| Data in this exercise |
(* ===== verification/MenuLoop.v ===== *)
(** * The main loop of the terminal interface: menuconfig

    The search dialog, the information dialog and the loop of [_menuconfig], which
    handles one key after the other until the user quits; [menuconfig] sets up the
    state before it.  Drawing is in MenuDraw.v. *)

From S2P Require Import Prelude PyStr PyText Kconst Expr Escape Incr Objects ParseState.
From S2P Require Import Printing Values Reads Session ConfigFile ConfigWrite.
From S2P Require Import EditText MenuView MenuNav MenuInfo MenuKeys.
From stdpp Require Import options.

(** [sorted(l, key=key)], which is stable *)
Fixpoint insert_by {A} (key : A → string) (x : A) (l : list A) : list A :=
  match l with
  | [] => [x]
  | y :: l' => if str_ltb (key y) (key x) then y :: insert_by key x l' else x :: l
  end.
Definition sorted_by {A} (key : A → string) (l : list A) : list A := foldr (insert_by key) [] l.

(** The state of the search dialog; [j_bad] stands for [bad_re]. *)
Record search : Type := Search {
  j_text : string;
  j_i : Z;
  j_hscroll : Z;
  j_matches : list nat;
  j_bad : bool;
  j_sel : Z;
  j_scroll : Z
}.

Definition set_j_position (sel scroll : Z) (j : search) : search :=
  Search (j_text j) (j_i j) (j_hscroll j) (j_matches j) (j_bad j) sel scroll.

Section Loop.
Variable w : world.
Variable K : kconfig.
Variable fuel : nat.
Variable erase_char : option ascii.
Variable expanduser : string → string.
Variable getcwd : string.
Variable re_search : string → option (string → bool).

(** ** Search *)

(** [_sorted_sc_nodes] *)
Definition sorted_sc_nodes : list nat :=
  flat_map (λ s, s_nodes (sym K s)) (sorted_by (λ s, s_name (sym K s)) (k_unique_defined_syms K))
  ++ sorted_by (λ n, default "" (prompt_text K n))
       (flat_map (λ c, c_nodes (cho K c))
          (sorted_by (λ c, default "" (c_name (cho K c))) (k_unique_choices K))).

(** [_sorted_menu_comment_nodes] *)
Definition sorted_menu_comment_nodes : list nat :=
  let prompt n := default "" (prompt_text K n) in
  sorted_by prompt (k_menus K) ++ sorted_by prompt (k_comments K).

(** Whether every expression matches the name or the prompt of a node. *)
Definition node_matches (searches : list (string → bool)) (n : nat) : bool :=
  let name := match n_item (nod K n) with
              | NSym s => s_name (sym K s)
              | NCho c => default "" (c_name (cho K c))
              | _ => ""
              end in
  forallb (λ f,
    (negb (bool_decide (name = "")) && f (lower name))
    || match prompt_text K n with Some t => f (lower t) | None => false end) searches.

Fixpoint all_compiled (l : list string) : option (list (string → bool)) :=
  match l with
  | [] => Some []
  | r :: l =>
      match re_search r, all_compiled l with
      | Some f, Some fs => Some (f :: fs)
      | _, _ => None
      end
  end.

(** The matches of a search text, with the cursor at the top. *)
Definition search_for (text : string) (i hscroll : Z) : search :=
  match all_compiled (words (lower text)) with
  | Some fs =>
      Search text i hscroll
        (filter (λ n, node_matches fs n = true) (sorted_sc_nodes ++ sorted_menu_comment_nodes)) false 0 0
  | None => Search text i hscroll [] true 0 0
  end.

(** Heights of the windows with the matches and with the information text. *)
Definition matches_height (screen_height : Z) : Z := Z.max 1 (screen_height - 5 - 4).
Definition info_height (screen_height : Z) : Z := Z.max 1 (screen_height - 1 - 2).

(** [select_next_match] and [select_prev_match] *)
Definition select_next_match (height : Z) (j : search) : search :=
  if (j_sel j =? Z.of_nat (length (j_matches j)) - 1)%Z then j
  else if (j_scroll j + height - SCROLL_OFFSET <=? j_sel j + 1)%Z
          && (j_scroll j <? max_scroll (j_matches j) height)%Z
  then set_j_position (j_sel j + 1) (j_scroll j + 1) j
  else set_j_position (j_sel j + 1) (j_scroll j) j.

Definition select_prev_match (j : search) : search :=
  if (j_sel j =? 0)%Z then j
  else if (j_sel j - 1 <? j_scroll j + SCROLL_OFFSET)%Z
  then set_j_position (j_sel j - 1) (Z.max (j_scroll j - 1) 0) j
  else set_j_position (j_sel j - 1) (j_scroll j) j.

(** [_resize_jump_to_dialog]: the scroll that keeps the cursor in the window. *)
Definition resize_matches (height : Z) (j : search) : search :=
  if (height <=? j_sel j - j_scroll j)%Z then set_j_position (j_sel j) (j_sel j - height + 1) j else j.

(** ** The information dialog *)

(** The scroll position after a key; [None] for the keys that do not scroll. *)
Definition info_scroll (c : key) (lines : list string) (height scroll : Z) : option Z :=
  let last := max_scroll lines height in
  if bool_decide (c = KEY_DOWN) || is_letter c "j" then
    Some (if (scroll <? last)%Z then scroll + 1 else scroll)%Z
  else if bool_decide (c = KEY_NPAGE) || is_char c 4 then Some (Z.min (scroll + Z.of_nat PG_JUMP) last)
  else if bool_decide (c = KEY_PPAGE) || is_char c 21 then Some (Z.max (scroll - Z.of_nat PG_JUMP) 0)
  else if bool_decide (c = KEY_END) || bool_decide (c = KChar "G") then Some last
  else if bool_decide (c = KEY_HOME) || bool_decide (c = KChar "g") then Some 0%Z
  else if bool_decide (c = KEY_UP) || is_letter c "k" then
    Some (if (0 <? scroll)%Z then scroll - 1 else scroll)%Z
  else None.

(** The loop of [_info_dialog]; [on_search] is the search dialog that '/' opens,
    unless the information was opened from it. *)
Fixpoint info_loop (f : nat) (on_search : option (U bool)) (lines : list string) (scroll : Z) : U () :=
  match f with
  | O => uwait
  | S f =>
      c ← getch;
      screen ← uget u_screen;
      match info_scroll c lines (info_height (fst screen)) scroll with
      | Some scroll => info_loop f on_search lines scroll
      | None =>
          if bool_decide (c = KChar "/") then
            match on_search with
            | None => mret ()
            | Some search =>
                jumped ← search;
                if (jumped : bool) then mret () else info_loop f on_search lines scroll
            end
          else if bool_decide (c = KEY_LEFT) || is_erase erase_char c || bool_decide (c = esc)
                  || is_letter c "q" || is_letter c "h" then mret ()
          else info_loop f on_search lines scroll
      end
  end.

Definition info_dialog (n : nat) (on_search : option (U bool)) : U () :=
  text ← reading (λ σ, info_str K fuel σ n);
  f ← uget n_events;
  info_loop f on_search (split_on nl_c text) 0.

(** ** The search dialog *)

Fixpoint jump_to_loop (f : nat) (j : search) : U bool :=
  match f with
  | O => uwait
  | S f =>
      c ← getch;
      screen ← uget u_screen;
      let height := matches_height (fst screen) in
      let selected := j_matches j !! Z.to_nat (j_sel j) in
      if bool_decide (c = enter) then
        match j_matches j with
        | [] => jump_to_loop f j
        | _ =>
            n ← ulift (of_option IndexError selected);
            on_view_ (jump_to K fuel n);;
            mret true
        end
      else if bool_decide (c = esc) then mret false
      else if bool_decide (c = KEY_RESIZE) then jump_to_loop f (resize_matches height j)
      else if is_char c 6 then
        match j_matches j with
        | [] => jump_to_loop f j
        | _ =>
            n ← ulift (of_option IndexError selected);
            info_dialog n None;;
            screen ← uget u_screen;
            jump_to_loop f (resize_matches (matches_height (fst screen)) j)
        end
      else if bool_decide (c = KEY_DOWN) then jump_to_loop f (select_next_match height j)
      else if bool_decide (c = KEY_UP) then jump_to_loop f (select_prev_match j)
      else if bool_decide (c = KEY_NPAGE) || is_char c 4 then
        jump_to_loop f (Nat.iter PG_JUMP (select_next_match height) j)
      else if bool_decide (c = KEY_PPAGE) then jump_to_loop f (Nat.iter PG_JUMP select_prev_match j)
      else if bool_decide (c = KEY_END) then
        jump_to_loop f (set_j_position (Z.of_nat (length (j_matches j)) - 1) (max_scroll (j_matches j) height) j)
      else if bool_decide (c = KEY_HOME) then jump_to_loop f (set_j_position 0 0 j)
      else if is_char c 0 then jump_to_loop f j
      else
        let '(text, i, hscroll) := edit_text erase_char c (j_text j) (j_i j) (j_hscroll j) (snd screen - 2) in
        jump_to_loop f
          (if bool_decide (text = j_text j)
           then Search text i hscroll (j_matches j) (j_bad j) (j_sel j) (j_scroll j)
           else search_for text i hscroll)
  end.

(** [_jump_to_dialog] *)
Definition jump_to_dialog : U bool := f ← uget n_events; jump_to_loop f (search_for "" 0 0).

(** ** The main loop *)

Definition repeat_move (f : view → view) : U () := move (Nat.iter PG_JUMP f).

(** What the loop of [_menuconfig] does for one key: the message to print if the
    user quits. *)
Definition handle_key (c : key) : U (option string) :=
  let stay (m : U ()) : U (option string) := m;; mret None in
  if bool_decide (c = KEY_RESIZE) then stay resize_main
  else if bool_decide (c = KEY_DOWN) || is_letter c "j" then stay (move select_next_menu_entry)
  else if bool_decide (c = KEY_UP) || is_letter c "k" then stay (move select_prev_menu_entry)
  else if bool_decide (c = KEY_NPAGE) || is_char c 4 then stay (repeat_move select_next_menu_entry)
  else if bool_decide (c = KEY_PPAGE) || is_char c 21 then stay (repeat_move select_prev_menu_entry)
  else if bool_decide (c = KEY_END) || bool_decide (c = KChar "G") then stay (move select_last_menu_entry)
  else if bool_decide (c = KEY_HOME) || bool_decide (c = KChar "g") then stay (move select_first_menu_entry)
  else if bool_decide (c = KChar " ") then
    n ← on_view (λ _ v, let! n := sel_node v in Ok (n, v));
    changed ← change_node K fuel erase_char n;
    if (changed : bool) then mret None else on_view (enter_menu K fuel n);; mret None
  else if bool_decide (c = KEY_RIGHT) || bool_decide (c = enter) || is_letter c "l" then
    n ← on_view (λ _ v, let! n := sel_node v in Ok (n, v));
    entered ← on_view (enter_menu K fuel n);
    if (entered : bool) then mret None else change_node K fuel erase_char n;; mret None
  else if is_letter c "n" then stay (set_sel_node_tri_val K fuel 0)
  else if is_letter c "m" then stay (set_sel_node_tri_val K fuel 1)
  else if is_letter c "y" then stay (set_sel_node_tri_val K fuel 2)
  else if bool_decide (c = KEY_LEFT) || is_erase erase_char c || bool_decide (c = esc) || is_letter c "h" then
    menu ← uget (λ u, cur_menu (u_view u));
    if bool_decide (c = esc) && bool_decide (menu = k_top_node K) then quit_dialog w K fuel
    else stay (on_view_ (leave_menu K fuel))
  else if is_letter c "o" then stay (load_dialog w K fuel erase_char expanduser getcwd)
  else if is_letter c "s" then
    filename ← uget u_conf_filename;
    r ← save_dialog erase_char expanduser getcwd (save_config w K fuel) filename "configuration";
    match r with
    | Some filename =>
        if bool_decide (filename = "") then mret None
        else
          umodify (λ u, set_u_conf_changed false (set_u_filenames filename (u_minconf_filename u) u));;
          mret None
    | None => mret None
    end
  else if is_letter c "d" then
    filename ← uget u_minconf_filename;
    r ← save_dialog erase_char expanduser getcwd (save_min_config w K fuel) filename "minimal configuration";
    match r with
    | Some filename =>
        if bool_decide (filename = "") then mret None
        else umodify (λ u, set_u_filenames (u_conf_filename u) filename u);; mret None
    | None => mret None
    end
  else if bool_decide (c = KChar "/") then stay (jump_to_dialog;; resize_main)
  else if bool_decide (c = KChar "?") then
    n ← on_view (λ _ v, let! n := sel_node v in Ok (n, v));
    stay (info_dialog n (Some jump_to_dialog);; resize_main)
  else if is_letter c "f" then
    stay (umodify (λ u, set_u_modes (negb (u_show_help u)) (u_show_name u) u);; resize_main)
  else if is_letter c "c" then
    stay (umodify (λ u, set_u_modes (u_show_help u) (negb (u_show_name u)) u))
  else if is_letter c "a" then stay (on_view_ (toggle_show_all K fuel))
  else if is_letter c "q" then quit_dialog w K fuel
  else mret None.

(** The loop of [_menuconfig]: [None] while it waits for the next key. *)
Fixpoint main_loop (f : nat) : U (option string) := λ u,
  match f, u_events u with
  | O, _ | _, [] => Ok (None, u)
  | S f, _ => (c ← getch; r ← handle_key c; match r with Some msg => mret (Some msg) | None => main_loop f end) u
  end.

(** [kconf.warn = False] *)
Definition disable_warnings (h : host) : host :=
  let quiet st := IState (cache st) (wtc st) (WLog false (warn_to_stderr (log st)) (warnings (log st)) (stderr (log st))) in
  set_h_session (set_vals quiet (h_session h)) h.

(** [menuconfig] up to the main loop, for a terminal of the given size: [None]
    when there is nothing to configure. *)
Definition start (screen : Z * Z) (h : host) (events : list event) : outcome (option ui) :=
  let conf_filename := standard_config_filename w in
  let! (changed, h) := load_config_at_start w K fuel conf_filename h in
  let top := k_top_node K in
  let! nodes := shown_nodes K fuel false top (h_session h) in
  let! (all, nodes) :=
    (match nodes with
     | [] => let! nodes := shown_nodes K fuel true top (h_session h) in Ok (true, nodes)
     | _ => Ok (false, nodes)
     end) in
  match nodes with
  | [] => Ok None
  | _ =>
      let height := menu_win_height (fst screen) false in
      Ok (Some (Ui (View top nodes 0 0 [] all height) (disable_warnings h) false false changed conf_filename "defconfig" screen events))
  end.

Definition menuconfig (screen : Z * Z) (h : host) (events : list event) : outcome (option string * host) :=
  let! o := start screen h events in
  match o with
  | None => Ok (Some ("Empty configuration -- nothing to configure." +:+ nl
                       +:+ "Check that environment variables are set properly."), h)
  | Some u => let! (msg, u) := main_loop (n_events u) u in Ok (msg, u_host u)
  end.
End Loop.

| Task brief |
From the entries above, give again exactly the lines running from the line with "r ← save_dialog erase_char expanduser getcwd (save_min_config" to the line with "let quiet st"; include both of those lines.

| Answer box |
    r ← save_dialog erase_char expanduser getcwd (save_min_config w K fuel) filename "minimal configuration";
    match r with
    | Some filename =>
        if bool_decide (filename = "") then mret None
        else umodify (λ u, set_u_filenames (u_conf_filename u) filename u);; mret None
    | None => mret None
    end
  else if bool_decide (c = KChar "/") then stay (jump_to_dialog;; resize_main)
  else if bool_decide (c = KChar "?") then
    n ← on_view (λ _ v, let! n := sel_node v in Ok (n, v));
    stay (info_dialog n (Some jump_to_dialog);; resize_main)
  else if is_letter c "f" then
    stay (umodify (λ u, set_u_modes (negb (u_show_help u)) (u_show_name u) u);; resize_main)
  else if is_letter c "c" then
    stay (umodify (λ u, set_u_modes (u_show_help u) (negb (u_show_name u)) u))
  else if is_letter c "a" then stay (on_view_ (toggle_show_all K fuel))
  else if is_letter c "q" then quit_dialog w K fuel
  else mret None.

(** The loop of [_menuconfig]: [None] while it waits for the next key. *)
Fixpoint main_loop (f : nat) : U (option string) := λ u,
  match f, u_events u with
  | O, _ | _, [] => Ok (None, u)
  | S f, _ => (c ← getch; r ← handle_key c; match r with Some msg => mret (Some msg) | None => main_loop f end) u
  end.

(** [kconf.warn = False] *)
Definition disable_warnings (h : host) : host :=
  let quiet st := IState (cache st) (wtc st) (WLog false (warn_to_stderr (log st)) (warnings (log st)) (stderr (log st))) in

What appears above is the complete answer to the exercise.